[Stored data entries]
# # # # # # #
(* ===== verification/CorplinkSample.v ===== *)
(** * internal/corplink on concrete servers

    A parser of simple URLs and a jar of host cookies with their laws, and the
    client at work: the hypotheses of CorplinkProofs.v hold, and what the
    client does that its comments do not say. *)
From S2P Require Import Prelude GoStrings GoNet Json Totp Corplink CorplinkProofs.
From S2P Require Config.
Open Scope string_scope.
Open Scope list_scope.
Open Scope Z_scope.

(** scheme, host, the rest *)
#[local] Instance sample_url : URLLib := {|
  url := string * string * string;
  url_Parse := fun s =>
    match Cut s "://" with
    | None => None
    | Some (scheme, rest) => match Cut rest "/" with Some (h, p) => Some (scheme, h, "/" +:+ p) | None => Some (scheme, rest, "") end
    end;
  u_Scheme := fun u => u.1.1;
  u_Host := fun u => u.1.2;
  u_Hostname := fun u => u.1.2;
  u_Query := fun u k => match Cut u.2 (k +:+ "=") with
                        | Some (_, v) => match Cut v "&" with Some (v, _) => v | None => v end
                        | None => "" end;
  u_clear_User := fun u => u;
  u_set_Host := fun h u => (u.1.1, h, u.2);
  u_String := fun u => u.1.1 +:+ "://" +:+ u.1.2 +:+ u.2 |}.
Definition host_cookie (c : SerialCookie) : bool :=
  negb (bool_decide (ck_Name c = "")) && bool_decide (ck_Domain c = "") && (bool_decide (ck_Path c = "") || bool_decide (ck_Path c = "/")).
Definition put_cookie (m : gmap string string) (c : SerialCookie) : gmap string string :=
  if host_cookie c then <[ck_Name c := ck_Value c]> m else m.
Definition host_cookies (j : gmap string (gmap string string)) (u : string * string * string) : gmap string string := default ∅ (j !! u.1.2).
Definition set_host (u : string * string * string) (l : list SerialCookie) (j : gmap string (gmap string string))
  : gmap string (gmap string string) := <[u.1.2 := foldl put_cookie (host_cookies j u) l]> j.
Definition list_host (u : string * string * string) (j : gmap string (gmap string string)) : list SerialCookie :=
  (fun '(k, v) => mkCookie k v "" "") <$> filter (fun kv => kv.1 <> "") (map_to_list (host_cookies j u)).
#[local] Instance sample_jar : CookieJar := {|
  jar := gmap string (gmap string string); jar_New := ∅; SetCookies := set_host; Cookies := list_host |}.
Lemma put_other l m k : Forall (fun d => ck_Name d <> k) l -> foldl put_cookie m l !! k = m !! k.
Proof.
  revert m. induction l as [|c l IH]; intros m; [done|]. intros [Hc Hl]%Forall_cons. cbn. rewrite IH by done.
  unfold put_cookie. destruct (host_cookie c); [by rewrite lookup_insert_ne|done].
Qed.
Lemma host_set u l j : host_cookies (set_host u l j) u = foldl put_cookie (host_cookies j u) l.
Proof. unfold host_cookies at 1, set_host. by rewrite (lookup_insert_eq (M := gmap string) j). Qed.
#[local] Instance sample_jar_laws : CookieJarLaws (fun _ => True).
Proof.
  split.
  - intros u l1 c l2 j _ H1 H2 H3 H4. change (mkCookie (ck_Name c) (ck_Value c) "" "" ∈ list_host u (set_host u (l1 ++ c :: l2) j)).
    apply list_elem_of_fmap. exists (ck_Name c, ck_Value c). split; [done|].
    apply list_elem_of_filter. split; [done|]. apply elem_of_map_to_list. rewrite host_set, foldl_app. cbn [foldl].
    rewrite put_other by done. unfold put_cookie, host_cookie.
    rewrite bool_decide_eq_false_2, (bool_decide_eq_true_2 (ck_Domain c = "")) by done.
    destruct H3 as [-> | ->]; apply (lookup_insert_eq (M := gmap string)).
  - intros u j c ([k v] & -> & [Hk _]%list_elem_of_filter)%list_elem_of_fmap. done.
  - intros u j _. change (NoDup (map ck_Name (list_host u j))). unfold list_host.
    pose proof (NoDup_fst_map_to_list (host_cookies j u)) as Hn.
    induction (map_to_list (host_cookies j u)) as [|[k v] l IH]; [constructor|].
    cbn in Hn. apply NoDup_cons in Hn as [Hk Hn]. specialize (IH Hn). rewrite filter_cons. case_decide; [|done].
    cbn. apply NoDup_cons. split; [|done]. intros (c & Hck & ([k' v'] & -> & [_ Hi]%list_elem_of_filter)%list_elem_of_fmap)%list_elem_of_fmap.
    cbn in Hck. subst. apply Hk. apply list_elem_of_fmap. by exists (k', v').
Qed.
#[local] Instance sample_digests : Digests := {|
  md5_Sum := sha1; sha256_Sum := sha1; aes_cbc := fun _ _ m => m |}.
#[local] Existing Instance ascii_only.

(** ** The session of a logged-in user *)
Definition ses : Session := mkSession "acme" "https://vpn.acme.example" "id-1" "laptop" "JBSWY3DPEHPK3PXP"
  [mkCookie "session" "s3cret" "" ""; mkCookie "csrf-token" "t0ken" "" ""] "s.json" 0.
Definition start : @State _ _ unit :=
  mkState ses (NewClientWithConfig 0 (Config.mkCorplinkConfig "" "" true false)) [built_jar ses] ∅ [].
Definition saved : json := session_json (session (syncCookiesFromJar start)).
Definition saved_text : string -> option json := fun text => if bool_decide (text = "saved") then Some saved else None.


(** ** The login answer holds the secret, and the log shows it *)
Definition login_answer : json :=
  JObj [("code", JNum "0"); ("data", JObj [("url", JStr "otpauth://totp/acme:me?secret=JBSWY3DPEHPK3PXP")])].
(** The sensitive word is in the value: the code alone is masked. *)
Lemma otp_secret_logged :
  redactJSONValue login_answer =
  JObj [("data", JObj [("url", JStr "otpauth://totp/acme:me?secret=JBSWY3DPEHPK3PXP")]); ("redacted", JStr "[masked]")] /\
  ExtractTOTPSecretFromURL "otpauth://totp/acme:me?secret=JBSWY3DPEHPK3PXP" = "JBSWY3DPEHPK3PXP".
Proof. by vm_compute. Qed.
(** A password of 64 characters, whatever they are, is sent as it is. *)
Lemma long_password_unhashed :
  let password := srepeat 16 "p@ss" in hashed password = password.
Proof. by vm_compute. Qed.

(** ** Login over a recorded server *)
Definition answer (j : json) (cookies : list SerialCookie) : string + response := inr (mkResponse 200 None cookies (Ok (Some j))).
Definition server (_ : list (@request unit)) (r : @request unit) : string + response :=
  if Contains (r_url r) "/api/login?" then answer login_answer [mkCookie "session" "new" "" "/"]
  else answer (JObj [("code", JNum "0")]) [].
Lemma login_after_logout_is_lost :
  let s1 := fst (Logout server start) in
  let '(s2, r) := LoginWithPassword server "me" "pw" s1 in
  r = Ok tt /\ TOTPSecret (session s2) = "JBSWY3DPEHPK3PXP" /\
  map ck_Name (injected_cookies s2) = ["device_id"; "device_name"] /\
  let s1 := SetDialContext None s1 in
  map ck_Name (injected_cookies (fst (LoginWithPassword server "me" "pw" s1))) = ["session"; "device_id"; "device_name"].
Proof. by vm_compute. Qed.

Lemma qr_login_ends_witness :
  snd (PollQRLogin (fun _ _ => inl "refused") "t" 0 ((fun i => (2000000000 * Z.of_nat i, false)) <$> seq 0 92) start) <> Ok None.
Proof.
  apply (qr_login_ends _ "t" 0 ((fun i => (2000000000 * Z.of_nat i, false)) <$> seq 0 92) start); [|done].
  intros i now dn. rewrite list_lookup_fmap. intros (j & Hj & [= -> ->])%fmap_Some. apply lookup_seq in Hj as [-> _]. lia.
Defined.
# # # # # # #
Please repeat each entry exactly as written.

(* ===== verification/CorplinkSample.v ===== *)
(** * internal/corplink on concrete servers

    A parser of simple URLs and a jar of host cookies with their laws, and the
    client at work: the hypotheses of CorplinkProofs.v hold, and what the
    client does that its comments do not say. *)
From S2P Require Import Prelude GoStrings GoNet Json Totp Corplink CorplinkProofs.
From S2P Require Config.
Open Scope string_scope.
Open Scope list_scope.
Open Scope Z_scope.

(** scheme, host, the rest *)
#[local] Instance sample_url : URLLib := {|
  url := string * string * string;
  url_Parse := fun s =>
    match Cut s "://" with
    | None => None
    | Some (scheme, rest) => match Cut rest "/" with Some (h, p) => Some (scheme, h, "/" +:+ p) | None => Some (scheme, rest, "") end
    end;
  u_Scheme := fun u => u.1.1;
  u_Host := fun u => u.1.2;
  u_Hostname := fun u => u.1.2;
  u_Query := fun u k => match Cut u.2 (k +:+ "=") with
                        | Some (_, v) => match Cut v "&" with Some (v, _) => v | None => v end
                        | None => "" end;
  u_clear_User := fun u => u;
  u_set_Host := fun h u => (u.1.1, h, u.2);
  u_String := fun u => u.1.1 +:+ "://" +:+ u.1.2 +:+ u.2 |}.
Definition host_cookie (c : SerialCookie) : bool :=
  negb (bool_decide (ck_Name c = "")) && bool_decide (ck_Domain c = "") && (bool_decide (ck_Path c = "") || bool_decide (ck_Path c = "/")).
Definition put_cookie (m : gmap string string) (c : SerialCookie) : gmap string string :=
  if host_cookie c then <[ck_Name c := ck_Value c]> m else m.
Definition host_cookies (j : gmap string (gmap string string)) (u : string * string * string) : gmap string string := default ∅ (j !! u.1.2).
Definition set_host (u : string * string * string) (l : list SerialCookie) (j : gmap string (gmap string string))
  : gmap string (gmap string string) := <[u.1.2 := foldl put_cookie (host_cookies j u) l]> j.
Definition list_host (u : string * string * string) (j : gmap string (gmap string string)) : list SerialCookie :=
  (fun '(k, v) => mkCookie k v "" "") <$> filter (fun kv => kv.1 <> "") (map_to_list (host_cookies j u)).
#[local] Instance sample_jar : CookieJar := {|
  jar := gmap string (gmap string string); jar_New := ∅; SetCookies := set_host; Cookies := list_host |}.
Lemma put_other l m k : Forall (fun d => ck_Name d <> k) l -> foldl put_cookie m l !! k = m !! k.
Proof.
  revert m. induction l as [|c l IH]; intros m; [done|]. intros [Hc Hl]%Forall_cons. cbn. rewrite IH by done.
  unfold put_cookie. destruct (host_cookie c); [by rewrite lookup_insert_ne|done].
Qed.
Lemma host_set u l j : host_cookies (set_host u l j) u = foldl put_cookie (host_cookies j u) l.
Proof. unfold host_cookies at 1, set_host. by rewrite (lookup_insert_eq (M := gmap string) j). Qed.
#[local] Instance sample_jar_laws : CookieJarLaws (fun _ => True).
Proof.
  split.
  - intros u l1 c l2 j _ H1 H2 H3 H4. change (mkCookie (ck_Name c) (ck_Value c) "" "" ∈ list_host u (set_host u (l1 ++ c :: l2) j)).
    apply list_elem_of_fmap. exists (ck_Name c, ck_Value c). split; [done|].
    apply list_elem_of_filter. split; [done|]. apply elem_of_map_to_list. rewrite host_set, foldl_app. cbn [foldl].
    rewrite put_other by done. unfold put_cookie, host_cookie.
    rewrite bool_decide_eq_false_2, (bool_decide_eq_true_2 (ck_Domain c = "")) by done.
    destruct H3 as [-> | ->]; apply (lookup_insert_eq (M := gmap string)).
  - intros u j c ([k v] & -> & [Hk _]%list_elem_of_filter)%list_elem_of_fmap. done.
  - intros u j _. change (NoDup (map ck_Name (list_host u j))). unfold list_host.
    pose proof (NoDup_fst_map_to_list (host_cookies j u)) as Hn.
    induction (map_to_list (host_cookies j u)) as [|[k v] l IH]; [constructor|].
    cbn in Hn. apply NoDup_cons in Hn as [Hk Hn]. specialize (IH Hn). rewrite filter_cons. case_decide; [|done].
    cbn. apply NoDup_cons. split; [|done]. intros (c & Hck & ([k' v'] & -> & [_ Hi]%list_elem_of_filter)%list_elem_of_fmap)%list_elem_of_fmap.
    cbn in Hck. subst. apply Hk. apply list_elem_of_fmap. by exists (k', v').
Qed.
#[local] Instance sample_digests : Digests := {|
  md5_Sum := sha1; sha256_Sum := sha1; aes_cbc := fun _ _ m => m |}.
#[local] Existing Instance ascii_only.

(** ** The session of a logged-in user *)
Definition ses : Session := mkSession "acme" "https://vpn.acme.example" "id-1" "laptop" "JBSWY3DPEHPK3PXP"
  [mkCookie "session" "s3cret" "" ""; mkCookie "csrf-token" "t0ken" "" ""] "s.json" 0.
Definition start : @State _ _ unit :=
  mkState ses (NewClientWithConfig 0 (Config.mkCorplinkConfig "" "" true false)) [built_jar ses] ∅ [].
Definition saved : json := session_json (session (syncCookiesFromJar start)).
Definition saved_text : string -> option json := fun text => if bool_decide (text = "saved") then Some saved else None.


(** ** The login answer holds the secret, and the log shows it *)
Definition login_answer : json :=
  JObj [("code", JNum "0"); ("data", JObj [("url", JStr "otpauth://totp/acme:me?secret=JBSWY3DPEHPK3PXP")])].
(** The sensitive word is in the value: the code alone is masked. *)
Lemma otp_secret_logged :
  redactJSONValue login_answer =
  JObj [("data", JObj [("url", JStr "otpauth://totp/acme:me?secret=JBSWY3DPEHPK3PXP")]); ("redacted", JStr "[masked]")] /\
  ExtractTOTPSecretFromURL "otpauth://totp/acme:me?secret=JBSWY3DPEHPK3PXP" = "JBSWY3DPEHPK3PXP".
Proof. by vm_compute. Qed.
(** A password of 64 characters, whatever they are, is sent as it is. *)
Lemma long_password_unhashed :
  let password := srepeat 16 "p@ss" in hashed password = password.
Proof. by vm_compute. Qed.

(** ** Login over a recorded server *)
Definition answer (j : json) (cookies : list SerialCookie) : string + response := inr (mkResponse 200 None cookies (Ok (Some j))).
Definition server (_ : list (@request unit)) (r : @request unit) : string + response :=
  if Contains (r_url r) "/api/login?" then answer login_answer [mkCookie "session" "new" "" "/"]
  else answer (JObj [("code", JNum "0")]) [].
Lemma login_after_logout_is_lost :
  let s1 := fst (Logout server start) in
  let '(s2, r) := LoginWithPassword server "me" "pw" s1 in
  r = Ok tt /\ TOTPSecret (session s2) = "JBSWY3DPEHPK3PXP" /\
  map ck_Name (injected_cookies s2) = ["device_id"; "device_name"] /\
  let s1 := SetDialContext None s1 in
  map ck_Name (injected_cookies (fst (LoginWithPassword server "me" "pw" s1))) = ["session"; "device_id"; "device_name"].
Proof. by vm_compute. Qed.

Lemma qr_login_ends_witness :
  snd (PollQRLogin (fun _ _ => inl "refused") "t" 0 ((fun i => (2000000000 * Z.of_nat i, false)) <$> seq 0 92) start) <> Ok None.
Proof.
  apply (qr_login_ends _ "t" 0 ((fun i => (2000000000 * Z.of_nat i, false)) <$> seq 0 92) start); [|done].
  intros i now dn. rewrite list_lookup_fmap. intros (j & Hj & [= -> ->])%fmap_Some. apply lookup_seq in Hj as [-> _]. lia.
Defined.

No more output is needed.